-- YOUR ASSIGNMENT --
Where a line below holds the string "HEIGHT", copy that line.

-- INPUT RECORDS --
(** C25. [/subscriptions/summary] is the static route for [GET] only:
    [GET] runs [Summary], while [PUT] and [DELETE] fall through to the
    [{id}] routes with the id ["summary"], which [uuid.Parse] rejects,
    so they answer 400 and leave the store as it was. *)
Theorem ServeHTTP_summary_path (fresh : uuid) (q : list (string * string)) (b : res sub_json) (st : S) :
  ServeHTTP fresh "GET" "/subscriptions/summary" q b st =
    (Handled (fst (handler.Summary (mkRequest "" q b) st)), snd (handler.Summary (mkRequest "" q b) st)) /\
  ServeHTTP fresh "PUT" "/subscriptions/summary" q b st = (Handled (http_Error "invalid id" StatusBadRequest), st) /\
  ServeHTTP fresh "DELETE" "/subscriptions/summary" q b st = (Handled (http_Error "invalid id" StatusBadRequest), st).
Proof.
  assert (Hg : route_http "GET" "/subscriptions/summary" = DHandler HSummary ["*"] [""])
    by (vm_compute; reflexivity).
  assert (Hp : route_http "PUT" "/subscriptions/summary" = DHandler HUpdate ["*"; "id"] [""; "summary"])
    by (vm_compute; reflexivity).
  assert (Hd : route_http "DELETE" "/subscriptions/summary" = DHandler HDelete ["*"; "id"] [""; "summary"])
    by (vm_compute; reflexivity).
  assert (Hs : Parse "summary" = Err (ErrText "invalid UUID length: 7")) by (vm_compute; reflexivity).
  rewrite (ServeHTTP_handler _ _ _ _ _ _ _ _ _ Hg), (ServeHTTP_handler _ _ _ _ _ _ _ _ _ Hp),
    (ServeHTTP_handler _ _ _ _ _ _ _ _ _ Hd).
  assert (H1 : URLParam ["*"] [""] "id" = "") by reflexivity.
  assert (H2 : URLParam ["*"; "id"] [""; "summary"] "id" = "summary") by reflexivity.
  cbn [run_handler]. unfold handler.Update, handler.Delete. cbn [req_path_id].
  by rewrite H1, H2, Hs.
Qed.
(** Writing a value that neither the row nor the column shows. *)
Lemma store_keeps_no_duplicates arr size r c val :
  wf_grid arr → size <= Z.of_nat N → in_use size r c → 1 <= val <= size →
  (∀ k, (k < Z.to_nat size)%nat → cell arr r k = 0 ∨ abs (cell arr r k) ≠ val) →
  (∀ k, (k < Z.to_nat size)%nat → cell arr k c = 0 ∨ abs (cell arr k c) ≠ val) →
  no_duplicates arr size → no_duplicates (store arr r c val) size.
Proof.
  intros Hwf Hsize Hrc Hval Hrow Hcol [Hrows Hcols].
  destruct (in_use_bound size r c Hsize Hrc) as [Hr Hc].
  assert (Habs : abs val = val).
  { apply abs_small. unfold INT_MAX, N in *. lia. }
  assert (Hnew : cell (store arr r c val) r c = val) by (apply cell_store_eq; assumption).
  split.
  - intros r' c1 c2 [Hr1 Hc1] [_ Hc2] Hne.
    destruct (decide (r' = r)) as [->|Hrne].
    + destruct (decide (c1 = c)) as [->|Hc1ne]; [|destruct (decide (c2 = c)) as [->|Hc2ne]].
      * rewrite Hnew, Habs, (cell_store_ne arr r c val r c2) by (right; congruence).
        intros _ Hnz Heq. destruct (Hrow c2 Hc2) as [H|H]; [contradiction|congruence].
      * rewrite Hnew, Habs, (cell_store_ne arr r c val r c1) by (right; congruence).
        intros Hnz _ Heq. destruct (Hrow c1 Hc1) as [H|H]; [contradiction|congruence].
      * rewrite !(cell_store_ne arr r c val r) by (right; congruence).
        apply Hrows; [split; assumption|split; assumption|assumption].
    + rewrite !(cell_store_ne arr r c val r') by (left; congruence).
      apply Hrows; [split; assumption|split; assumption|assumption].
  - intros c' r1 r2 [Hr1 Hc1] [Hr2 _] Hne.
    destruct (decide (c' = c)) as [->|Hcne].
    + destruct (decide (r1 = r)) as [->|Hr1ne]; [|destruct (decide (r2 = r)) as [->|Hr2ne]].
      * rewrite Hnew, Habs, (cell_store_ne arr r c val r2 c) by (left; congruence).
        intros _ Hnz Heq. destruct (Hcol r2 Hr2) as [H|H]; [contradiction|congruence].
      * rewrite Hnew, Habs, (cell_store_ne arr r c val r1 c) by (left; congruence).
        intros Hnz _ Heq. destruct (Hcol r1 Hr1) as [H|H]; [contradiction|congruence].
      * rewrite !(cell_store_ne arr r c val _ c) by (left; congruence).
        apply Hcols; [split; assumption|split; assumption|assumption].
    + rewrite !(cell_store_ne arr r c val _ c') by (right; congruence).
      apply Hcols; [split; assumption|split; assumption|assumption].
Qed.
(** C3.  In the fixed-resolution program the game scene's [enter] (line
    144) is an empty function.  Called, once or twice, on a game in progress
    (the player at (388,288), one coin left, score 10) it leaves the player
    where it was, the one coin and the score of 10: none of the player at the
    world centre, ten fresh coins and score 0 is established, and so it is
    from every state.  In the dynamic-resolution program [enter] (lines
    346-351) does re-initialise the scene, however often it is called, when
    the world is at least 16x16 and [Math.random] stays in [0, 1); in a 0x0
    world its coins, placed at [random * (WIDTH - 16)], lie outside the
    world. *)
Theorem C3_fixed_enter_resets_nothing :
  (let st' := game_enter FixedRes paused_world in
   Rect.x (player (gs st')) = 388 /\ Rect.y (player (gs st')) = 288 /\
   coins (gs st') = [Rect.mk 0 0 12 12] /\ score (gs st') = 10%Z /\
   ~ entered FixedRes st') /\
  ~ entered FixedRes (Nat.iter 2 (game_enter FixedRes) paused_world) /\
  (forall st n, Nat.iter n (game_enter FixedRes) st = st) /\
  (forall st n,
     (forall i, 0 <= rand_seq (rng st) i < 1) ->
     16 <= WIDTH st -> 16 <= HEIGHT st ->
     entered DynamicRes (Nat.iter (S n) (game_enter DynamicRes) st)) /\
  ~ entered DynamicRes (game_enter DynamicRes zero_viewport).
Proof.
  assert (Hno : ~ entered FixedRes paused_world).
  { unfold entered. intros (_ & _ & _ & _ & Hs). discriminate Hs. }
  split; [|split; [|split; [|split]]].
  - cbn zeta. rewrite game_enter_fixed.
    split; [reflexivity|]. split; [reflexivity|]. split; [reflexivity|].
    split; [reflexivity | exact Hno].
  - rewrite iter_game_enter_fixed. exact Hno.
  - intros st n. apply iter_game_enter_fixed.
  - intros st n Hs HW HH. apply (game_enter_dynamic_iter st n Hs HW HH).
  - rewrite game_enter_dynamic. unfold entered.
    intros (_ & _ & _ & Hall & _).
    cbn [gs set_gs coins zero_viewport world_of WIDTH HEIGHT rng rand_seq rand_pos
         fresh_coins] in Hall.
    apply Forall_inv in Hall. unfold within_world in Hall. cbn in Hall. lra.
Qed.

(** ** The fixed-step loop *)

Lemma update_dts_app tr1 tr2 :
  update_dts (tr1 ++ tr2) = update_dts tr1 ++ update_dts tr2.
Proof.
  induction tr1 as [|e tr1 IH]; [reflexivity|].
  destruct e; cbn; rewrite IH; reflexivity.
Qed.

(** A transition records hooks only, never an update. *)
Lemma setScene_dts v name st :
  update_dts (trace (setScene v name st)) = update_dts (trace st).
Proof.
  destruct (SceneName_eq_dec name (current st)) as [->|Hne].
  - rewrite setScene_same. reflexivity.
  - rewrite setScene_trace by assumption. rewrite update_dts_app. cbn.
    apply app_nil_r.
Qed.

Lemma scene_update_dts v name dt st :
  update_dts (trace (scene_update v name dt st)) = update_dts (trace st).
Proof.
  destruct name; cbn [scene_update].
  - unfold menu_update.
    destruct (has (keys (input st)) "Enter" || down (mouse (input st)));
      [apply setScene_dts | reflexivity].
  - rewrite game_update_eq. cbn zeta.
    destruct (coins_after v dt st), (has (keys (input st)) "Escape");
      rewrite ?setScene_dts; reflexivity.
  - unfold pause_update.
    destruct (has (keys (input st)) "Escape"); [apply setScene_dts | reflexivity].
Qed.

Lemma scene_update_timing v name dt st :
  timing (scene_update v name dt st) = timing st.
Proof.
  destruct name; cbn [scene_update].
  - unfold menu_update.
    destruct (has (keys (input st)) "Enter" || down (mouse (input st)));
      [apply setScene_frame | reflexivity].
  - apply game_update_frame.
  - unfold pause_update.
    destruct (has (keys (input st)) "Escape"); [apply setScene_frame | reflexivity].
Qed.

(** ** Binary64: comparing and subtracting

    The facts about doubles the loop needs, from the specification of the
    primitive floats: among finite doubles that are not negative the
    comparisons are those of the whole numbers [ulps], and subtracting
    [FIXED_DT] from a double [x] with [FIXED_DT <= x < 2^B] gives a finite
    double, not negative, that is [x - FIXED_DT] up to [2^(B - 51)]. *)

Section Binary64.
Local Open Scope Z_scope.
(** * College Club App API: a shallow embedding of [main.py]

    The handlers of [main.py] are embedded as computations in a small
    state-and-exception monad over the document store.  The three
    collections [user], [club] and [event] are lists in insertion order,
    the order in which [find_one] scans them. *)

From Stdlib Require Import Ascii String.
From stdpp Require Import base numbers option gmap fin_maps strings list.

Open Scope string_scope.
Open Scope list_scope.

(** ** Values and documents *)

(** A BSON ObjectId, modelled by its position in the sequence of ids the
    driver generates. *)
Abbreviation ObjectId := N (only parsing).

(** A [datetime], identified by the text [str] renders for it. *)
Record datetime := { dt_text : string }.

(** The Python values that occur in documents and JSON responses. *)
Inductive value :=
  | VNone
  | VBool (b : bool)
  | VStr (s : string)
  | VOid (o : ObjectId)
  | VDate (d : datetime)
  | VList (l : list string).

(** A Python [dict] with string keys. *)
Abbreviation pydict := (gmap string value) (only parsing).

(** A stored document of the [club] and [event] collections: the
    database-native [_id] and the remaining fields. *)
Record Document := { doc_id : ObjectId; doc_fields : pydict }.

(** A stored document of the [user] collection.  A field read with
    [dict.get] in [main.py] may be absent from the stored document. *)
Record User := {
  u_id : ObjectId;
  u_name : option string;
  u_email : option string;
  u_password_hash : option string;
  u_is_admin : option bool;
  u_sessions : list string
}.

(** The state of the database: the [user] collection, which [main.py]
    reads and updates field by field through the driver, the collections
    reached through the persistence gateway, by name, and the next
    ObjectId of the driver. *)
Record Database := {
  user : list User;
  collections : gmap string (list Document);
  next_oid : ObjectId
}.

(** ** Exceptions and the handler monad *)

Inductive exn :=
  | HTTPException (status_code : nat) (detail : string)
  | KeyError (key : string)
  | Exception (msg : string).

Inductive outcome (A : Type) :=
  | Return (a : A)
  | Raise (e : exn).
Arguments Return {A} a.
Arguments Raise {A} e.

Definition handler (A : Type) : Type := Database → outcome A * Database.

#[global] Instance outcome_ret : MRet outcome := λ A a, Return a.
#[global] Instance outcome_bind : MBind outcome := λ A B k m,
  match m with
  | Return a => k a
  | Raise e => Raise e
  end.

#[global] Instance handler_ret : MRet handler := λ A a db, (Return a, db).
#[global] Instance handler_bind : MBind handler := λ A B k m db,
  match m db with
  | (Return a, db') => k a db'
  | (Raise e, db') => (Raise e, db')
  end.

Definition raise {A} (e : exn) : handler A := λ db, (Raise e, db).

(** [try: ... except Exception as e: ...] *)
Definition try_except {A} (body : outcome A) (except : exn → outcome A) : outcome A :=
  match body with
  | Return a => Return a
  | Raise e => except e
  end.

(** ** Python builtins *)

Definition hex_digit (n : N) : ascii :=
  default "0"%char (String.get (N.to_nat n) "0123456789abcdef").

Fixpoint hex_digits (k : nat) (n : N) (acc : string) : string :=
  match k with
  | O => acc
  | S k' => hex_digits k' (n / 16)%N (String (hex_digit (n mod 16)%N) acc)
  end.

(** [str] of an ObjectId: 24 hexadecimal digits. *)
Definition str_oid (o : ObjectId) : string := hex_digits 24 o "".

Definition repr_str (s : string) : string := "'" +:+ s +:+ "'".

Fixpoint join (sep : string) (l : list string) : string :=
  match l with
  | [] => ""
  | [s] => s
  | s :: rest => s +:+ sep +:+ join sep rest
  end.

(** [str(v)]; the text of a list quotes its elements without escapes. *)
Definition py_str (v : value) : string :=
  match v with
  | VNone => "None"
  | VBool true => "True"
  | VBool false => "False"
  | VStr s => s
  | VOid o => str_oid o
  | VDate d => dt_text d
  | VList l => "[" +:+ join ", " (map repr_str l) +:+ "]"
  end.

(** [str(e)] for an exception. *)
Definition str_exn (e : exn) : string :=
  match e with
  | HTTPException code detail => detail
  | KeyError k => repr_str k
  | Exception msg => msg
  end.

(** Python's value of an optional string: [None] or the string. *)
Definition opt_str (o : option string) : value :=
  match o with
  | Some s => VStr s
  | None => VNone
  end.

(** [token or ""] *)
Definition or_empty (token : option string) : string :=
  match token with
  | Some t => if bool_decide (t = "") then "" else t
  | None => ""
  end.

(** [d.pop(key)] *)
Definition dict_pop (key : string) (d : pydict) : outcome (value * pydict) :=
  match d !! key with
  | Some v => Return (v, delete key d)
  | None => Raise (KeyError key)
  end.

(** ** The database driver *)

(** [find_one(query)]: the first document that matches. *)
Fixpoint find_one {D} (query : D → bool) (coll : list D) : option D :=
  match coll with
  | [] => None
  | d :: rest => if query d then Some d else find_one query rest
  end.

(** [update_one(query, update)]: the update applied to the first document
    that matches, if any. *)
Fixpoint update_one {D} (query : D → bool) (update : D → D) (coll : list D) : list D :=
  match coll with
  | [] => []
  | d :: rest =>
      if query d then update d :: rest else d :: update_one query update rest
  end.

(** The queries [{"email": email}], [{"sessions": token}] and [{"_id": id}]. *)
Definition by_email (email : string) (u : User) : bool :=
  bool_decide (u_email u = Some email).
Definition by_session (token : string) (u : User) : bool :=
  bool_decide (token ∈ u_sessions u).
Definition by_id (id : ObjectId) (u : User) : bool :=
  bool_decide (u_id u = id).

Definition set_sessions (l : list string) (u : User) : User :=
  {| u_id := u_id u; u_name := u_name u; u_email := u_email u;
     u_password_hash := u_password_hash u; u_is_admin := u_is_admin u;
     u_sessions := l |}.

(** The update [{"$push": {"sessions": token}}]. *)
Definition push_session (token : string) (u : User) : User :=
  set_sessions (u_sessions u ++ [token]) u.

(** The update [{"$pull": {"sessions": token}}]: every element equal to
    [token] leaves the array; a [None] matches no string. *)
Definition pull_session (token : option string) (u : User) : User :=
  match token with
  | Some t => set_sessions (filter (λ s, s ≠ t) (u_sessions u)) u
  | None => u
  end.

Definition set_user (us : list User) (db : Database) : Database :=
  {| user := us; collections := collections db; next_oid := next_oid db |}.

(** [db["user"].find_one(query)] *)
Definition user_find_one (query : User → bool) : handler (option User) :=
  λ db, (Return (find_one query (user db)), db).

(** [db["user"].count_documents({})] *)
Definition user_count_documents : handler nat :=
  λ db, (Return (length (user db)), db).

(** The fields of a user document before the driver gives it an [_id]. *)
Record user_doc := {
  ud_name : string;
  ud_email : string;
  ud_password_hash : string;
  ud_is_admin : bool;
  ud_sessions : list string
}.

(** [db["user"].insert_one(doc).inserted_id] *)
Definition user_insert_one (doc : user_doc) : handler ObjectId :=
  λ db,
    let id := next_oid db in
    let u := {| u_id := id; u_name := Some (ud_name doc);
                u_email := Some (ud_email doc);
                u_password_hash := Some (ud_password_hash doc);
                u_is_admin := Some (ud_is_admin doc);
                u_sessions := ud_sessions doc |} in
    (Return id,
     {| user := user db ++ [u]; collections := collections db;
        next_oid := N.succ id |}).

(** [db["user"].update_one(query, update)] *)
Definition user_update_one (query : User → bool) (update : User → User) : handler unit :=
  λ db, (Return (), set_user (update_one query update (user db)) db).

(** The documents of a named collection; a collection that was never
    written to is empty. *)
Definition collection (name : string) (db : Database) : list Document :=
  default [] (collections db !! name).

(** The Python dict the driver returns for a stored document. *)
Definition to_dict (d : Document) : pydict :=
  <["_id" := VOid (doc_id d)]> (doc_fields d).

(** Modelled from the spec: the write of [create_document], whose module
    is not part of the sources.  The database after a document with the
    fields [data] is stored in a named collection, under the next
    ObjectId; no other collection changes. *)
Definition stored (name : string) (data : pydict) (db : Database) : Database :=
  {| user := user db;
     collections :=
       <[name := collection name db ++ [{| doc_id := next_oid db; doc_fields := data |}]]>
         (collections db);
     next_oid := N.succ (next_oid db) |}.

(** Modelled from the spec: [create_document] of the persistence gateway,
    whose module is not part of the sources.  "insert(collection, document)
    -> id": the document is stored, under a freshly generated id, and the
    id is returned, as a string. *)
Definition create_document (collection_name : string) (data : pydict) : handler string :=
  λ db, (Return (str_oid (next_oid db)), stored collection_name data db).

(** Modelled from the spec: [get_documents] of the persistence gateway,
    whose module is not part of the sources.  "findAll(collection) ->
    sequence of documents": every stored document of the collection, each
    a dict with its database-native [_id]. *)
Definition get_documents (collection_name : string) : handler (list pydict) :=
  λ db, (Return (map to_dict (collection collection_name db)), db).

(** An exception-only computation run inside a handler. *)
Definition lift {A} (m : outcome A) : handler A := λ db, (m, db).

(** [for it in items: ...] with a body that rebinds one dict. *)
Fixpoint for_each {A B} (body : A → outcome B) (items : list A) : outcome (list B) :=
  match items with
  | [] => Return []
  | it :: rest =>
      match body it with
      | Return it' =>
          match for_each body rest with
          | Return rest' => Return (it' :: rest')
          | Raise e => Raise e
          end
      | Raise e => Raise e
      end
  end.

(** The handle [db] of the database module as [test_database] sees it:
    [None], or a handle whose truth test, [list_collection_names()] and
    [name] each return or raise. *)
Record DbHandle := {
  db_bool : outcome bool;
  db_list_collection_names : outcome (list string);
  db_name : outcome string
}.

(** ** Request and response models *)

Record RegisterRequest := {
  reg_name : string;
  reg_email : string;
  reg_password : string
}.

Record LoginRequest := {
  login_email : string;
  login_password : string
}.

Record ClubRequest := {
  club_name : string;
  club_description : option string
}.

Record EventRequest := {
  ev_title : string;
  ev_description : option string;
  ev_date : datetime;
  ev_club_id : option string
}.

Record AuthResponse := {
  resp_token : string;
  resp_is_admin : bool;
  resp_name : string;
  resp_email : string
}.

(** [SESSION_TTL_MINUTES]: defined, and read by no handler. *)
Definition SESSION_TTL_MINUTES : nat := 60 * 24.

(** ** The application *)

Section App.

(** [hashlib.sha256(...).hexdigest()] and [os.getenv]. *)
Variable sha256_hexdigest : string → string.
Variable getenv : string → option string.

Definition hash_password (password : string) : string :=
  let salt := default "static_salt" (getenv "PASSWORD_SALT") in
  sha256_hexdigest (salt +:+ ":" +:+ password).

Definition get_user_by_email (email : string) : handler (option User) :=
  user_find_one (by_email email).

Definition get_user_by_token (token : string) : handler (option User) :=
  if bool_decide (token = "") then mret None
  else user_find_one (by_session token).

Definition require_auth (token : option string) : handler User :=
  match token with
  | None => raise (HTTPException 401 "Missing token")
  | Some t =>
      user ← get_user_by_token t;
      match user with
      | None => raise (HTTPException 401 "Invalid token")
      | Some u => mret u
      end
  end.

-- EXPECTED ANSWER --
     16 <= WIDTH st -> 16 <= HEIGHT st ->
    cbn [gs set_gs coins zero_viewport world_of WIDTH HEIGHT rng rand_seq rand_pos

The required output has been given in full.